#### [AIM OF THE EXERCISE]
For the listing below, output exactly the lines from the line with "1000 65536 5 with" up to and including the line with "cbn [generic_post] in H; [|exact H].", and no other lines.

☆ ☆ ☆

(** X4 on a block of five literals. *)
Lemma X4_fast_no_wild_writes_witness :
  match M64.LZ4_decompress_fast false 6 (mem_of 1000 [80; 72; 101; 108; 108; 111])
                                1000 65536 5 with
  | Returned _ s =>
      Forall (fun a => 65536 <= a < 65536 + 5) (wlog (hp s))
      /\ forall a, ~ (65536 <= a < 65536 + 5) ->
                   cell (hp s) a = mem_of 1000 [80; 72; 101; 108; 108; 111] a
  | OutOfFuel => True
  end.
Proof.
  apply (X4_fast_no_wild_writes false 6
           (mem_of 1000 [80; 72; 101; 108; 108; 111]) 1000 65536 5); lia.
Defined.

(** X5: with [endOnInputSize], in partial mode as in full mode and
    whatever the dictionary directive, with buffers clear of the ends of
    the address space, a run of the decoder of [M64] stores to no address
    outside [dst, dst + outputSize) and leaves every byte outside that
    range as it was; and it can only run out of fuel when the fuel is
    below the input size. *)
Theorem X5_partial_no_wild_writes (fdl : bool) (p : params) (fuel : nat)
  (m : Z -> byte) :
  endIn p = true -> 0 <= srcSize p -> 0 <= outputSize p < 2 ^ 63 ->
  0 <= dictSize p -> clear_of_top p ->
  match M64.LZ4_decompress_generic fdl p fuel m with
  | Returned _ s =>
      Forall (fun a => dst p <= a < dst p + outputSize p) (wlog (hp s))
      /\ forall a, ~ (dst p <= a < dst p + outputSize p) -> cell (hp s) a = m a
  | OutOfFuel => Z.of_nat fuel < srcSize p
  end.
Proof.
  intros Hin Hs Ho Hdict Hclear.
  rewrite (M64_generic_eq fdl p fuel Hin Hs Ho Hdict Hclear m).
  pose proof (generic_safe_post fdl p fuel Hin Hs ltac:(lia) m) as H.
  pose proof (generic_frame p fuel fdl m) as Hf.
  destruct (LZ4_decompress_generic fdl p fuel m) as [r s|];
    cbn [generic_post] in H; [|exact H].
  destruct Hf as [He _].
  assert (Hw : wsafe (dst p) (oend p) (hp s)).
  { destruct H as [(_ & _ & [[H _]|[H _]])|[H _]].
    - apply H.
    - apply H.
    - subst s. constructor. }
  split; [exact Hw|].
  intros a Ha. exact (unchanged_outside _ _ _ _ _ He Hw Ha).
Qed.

(** X5 on a block of five literals decoded into room for four. *)
Lemma X5_partial_no_wild_writes_witness :
  match M64.LZ4_decompress_generic false (partial_params 1000 65536 6 4) 6
                                   (mem_of 1000 [80; 1; 2; 3; 4; 5]) with
  | Returned _ s =>
      Forall (fun a => 65536 <= a < 65536 + 4) (wlog (hp s))
      /\ forall a, ~ (65536 <= a < 65536 + 4) ->
                   cell (hp s) a = mem_of 1000 [80; 1; 2; 3; 4; 5] a
  | OutOfFuel => Z.of_nat 6 < 6
  end.
Proof.
  apply (X5_partial_no_wild_writes false (partial_params 1000 65536 6 4) 6
           (mem_of 1000 [80; 1; 2; 3; 4; 5]));
    try reflexivity; cbn [srcSize outputSize dictSize partial_params]; try lia.
  unfold clear_of_top. cbn [src dst srcSize outputSize dictSize partial_params]. lia.
Defined.



(** X7: [LZ4_wildCopy32] may store beyond [dstEnd], but not far: every
    address it stores to is in [d, max (d + 32) (e + 31)).  It copies
    [e - d] bytes from [s] to [d] when the destination does not start
    inside the source; and when the destination is 16 bytes or more after
    the source, each byte of [d, e) is the byte [d - s] before it, as a
    match copy needs. *)
Theorem X7_wildCopy32 (m : Z -> byte) (d s e : Z) :
  Forall (fun a => d <= a < Z.max (d + 32) (e + 31))
         (wlog (LZ4_wildCopy32 (mkHeap m []) d s e))
  /\ (d <= s \/ s + (e - d) <= d ->
      forall a, d <= a < e ->
                cell (LZ4_wildCopy32 (mkHeap m []) d s e) a = m (s + (a - d)))
  /\ (s + 16 <= d ->
      forall a, d <= a < e ->
                cell (LZ4_wildCopy32 (mkHeap m []) d s e) a
                = cell (LZ4_wildCopy32 (mkHeap m []) d s e) (a - (d - s))).
Proof.
  split; [|split].
  - apply (wsafe_wildCopy32 d (Z.max (d + 32) (e + 31))); try lia.
    constructor.
  - intros Hds a Ha. rewrite LZ4_wildCopy32_copies by assumption. reflexivity.
  - intros Hds a Ha.
    set (g := periodic (mkHeap m []) s (d - s)).
    assert (Hoff : 1 <= d - s) by lia.
    assert (Hper : forall b, s <= b -> g (b + (d - s)) = g b)
      by (intros b _; apply periodic_per; exact Hoff).
    apply (agree_backref g s (d - s) _ (Z.max d e)); try assumption; [|lia].
    apply (agree_wildCopy32 g s (d - s) Hoff Hper _ d); try lia.
    + intros b Hb. unfold g, periodic. f_equal. rewrite Z.mod_small; lia.
    + exists 1. lia.
Qed.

☆ ☆ ☆

#### [ANSWER TO THE EXERCISE]
                                1000 65536 5 with
  | Returned _ s =>
      Forall (fun a => 65536 <= a < 65536 + 5) (wlog (hp s))
      /\ forall a, ~ (65536 <= a < 65536 + 5) ->
                   cell (hp s) a = mem_of 1000 [80; 72; 101; 108; 108; 111] a
  | OutOfFuel => True
  end.
Proof.
  apply (X4_fast_no_wild_writes false 6
           (mem_of 1000 [80; 72; 101; 108; 108; 111]) 1000 65536 5); lia.
Defined.

(** X5: with [endOnInputSize], in partial mode as in full mode and
    whatever the dictionary directive, with buffers clear of the ends of
    the address space, a run of the decoder of [M64] stores to no address
    outside [dst, dst + outputSize) and leaves every byte outside that
    range as it was; and it can only run out of fuel when the fuel is
    below the input size. *)
Theorem X5_partial_no_wild_writes (fdl : bool) (p : params) (fuel : nat)
  (m : Z -> byte) :
  endIn p = true -> 0 <= srcSize p -> 0 <= outputSize p < 2 ^ 63 ->
  0 <= dictSize p -> clear_of_top p ->
  match M64.LZ4_decompress_generic fdl p fuel m with
  | Returned _ s =>
      Forall (fun a => dst p <= a < dst p + outputSize p) (wlog (hp s))
      /\ forall a, ~ (dst p <= a < dst p + outputSize p) -> cell (hp s) a = m a
  | OutOfFuel => Z.of_nat fuel < srcSize p
  end.
Proof.
  intros Hin Hs Ho Hdict Hclear.
  rewrite (M64_generic_eq fdl p fuel Hin Hs Ho Hdict Hclear m).
  pose proof (generic_safe_post fdl p fuel Hin Hs ltac:(lia) m) as H.
  pose proof (generic_frame p fuel fdl m) as Hf.
  destruct (LZ4_decompress_generic fdl p fuel m) as [r s|];
    cbn [generic_post] in H; [|exact H].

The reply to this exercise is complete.